**Data to process:**
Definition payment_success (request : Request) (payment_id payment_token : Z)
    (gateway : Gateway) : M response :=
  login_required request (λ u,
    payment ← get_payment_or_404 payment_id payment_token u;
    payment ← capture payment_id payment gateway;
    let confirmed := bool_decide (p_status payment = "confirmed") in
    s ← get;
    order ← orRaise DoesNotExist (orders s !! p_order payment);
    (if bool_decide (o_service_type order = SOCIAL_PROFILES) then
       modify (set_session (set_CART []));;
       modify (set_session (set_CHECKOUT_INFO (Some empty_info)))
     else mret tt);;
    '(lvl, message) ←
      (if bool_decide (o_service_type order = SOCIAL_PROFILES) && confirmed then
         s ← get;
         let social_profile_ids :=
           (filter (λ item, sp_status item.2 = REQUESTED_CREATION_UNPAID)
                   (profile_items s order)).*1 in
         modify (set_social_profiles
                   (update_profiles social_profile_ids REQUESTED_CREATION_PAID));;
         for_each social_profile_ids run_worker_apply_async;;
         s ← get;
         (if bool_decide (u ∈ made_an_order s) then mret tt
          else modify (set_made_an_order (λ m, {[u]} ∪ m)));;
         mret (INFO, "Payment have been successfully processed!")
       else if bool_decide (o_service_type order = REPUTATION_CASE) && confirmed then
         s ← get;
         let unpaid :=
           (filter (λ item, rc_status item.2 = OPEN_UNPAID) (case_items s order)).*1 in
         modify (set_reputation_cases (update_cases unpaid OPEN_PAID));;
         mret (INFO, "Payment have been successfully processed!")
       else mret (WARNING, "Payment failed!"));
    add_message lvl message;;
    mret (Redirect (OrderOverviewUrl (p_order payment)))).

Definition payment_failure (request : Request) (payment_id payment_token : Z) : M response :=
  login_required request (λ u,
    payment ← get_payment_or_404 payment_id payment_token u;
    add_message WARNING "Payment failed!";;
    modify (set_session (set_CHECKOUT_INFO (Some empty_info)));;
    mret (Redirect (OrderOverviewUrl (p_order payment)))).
==
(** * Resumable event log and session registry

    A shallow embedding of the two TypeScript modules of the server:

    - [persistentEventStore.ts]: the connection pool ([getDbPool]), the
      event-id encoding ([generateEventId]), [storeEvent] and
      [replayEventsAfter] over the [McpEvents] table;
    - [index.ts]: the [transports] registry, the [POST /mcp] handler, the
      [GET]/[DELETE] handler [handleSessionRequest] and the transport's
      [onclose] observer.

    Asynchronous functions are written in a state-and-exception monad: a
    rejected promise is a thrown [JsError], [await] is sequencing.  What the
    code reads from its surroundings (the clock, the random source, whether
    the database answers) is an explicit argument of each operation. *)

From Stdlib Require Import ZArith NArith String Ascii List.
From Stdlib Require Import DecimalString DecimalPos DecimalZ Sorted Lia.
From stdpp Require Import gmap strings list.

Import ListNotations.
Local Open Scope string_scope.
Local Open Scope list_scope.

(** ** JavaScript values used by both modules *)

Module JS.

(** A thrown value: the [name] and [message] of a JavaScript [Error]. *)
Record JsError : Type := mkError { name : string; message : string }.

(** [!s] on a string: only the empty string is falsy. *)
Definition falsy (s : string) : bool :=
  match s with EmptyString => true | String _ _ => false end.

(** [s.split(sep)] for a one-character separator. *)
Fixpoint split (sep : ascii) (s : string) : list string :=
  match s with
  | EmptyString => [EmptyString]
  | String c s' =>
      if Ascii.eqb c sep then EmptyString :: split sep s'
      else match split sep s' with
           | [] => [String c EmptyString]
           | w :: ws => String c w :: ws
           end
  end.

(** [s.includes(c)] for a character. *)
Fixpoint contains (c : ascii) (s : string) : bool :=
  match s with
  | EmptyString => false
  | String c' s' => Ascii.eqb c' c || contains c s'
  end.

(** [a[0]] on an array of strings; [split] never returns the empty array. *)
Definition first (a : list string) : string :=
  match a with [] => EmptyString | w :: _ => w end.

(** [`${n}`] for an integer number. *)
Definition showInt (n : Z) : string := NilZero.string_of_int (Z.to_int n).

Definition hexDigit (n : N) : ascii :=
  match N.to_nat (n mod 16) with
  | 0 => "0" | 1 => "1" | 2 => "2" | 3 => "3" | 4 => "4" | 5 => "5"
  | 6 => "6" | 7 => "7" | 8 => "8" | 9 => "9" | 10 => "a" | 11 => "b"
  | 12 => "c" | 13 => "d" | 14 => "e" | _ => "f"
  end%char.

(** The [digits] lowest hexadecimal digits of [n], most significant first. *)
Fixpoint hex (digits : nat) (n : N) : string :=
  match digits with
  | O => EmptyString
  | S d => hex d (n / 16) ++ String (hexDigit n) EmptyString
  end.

**Aim of the exercise:** Which of the lines in the listing above include "false"? Report each of them.

**Reply:**
  match s with EmptyString => true | String _ _ => false end.
  | EmptyString => false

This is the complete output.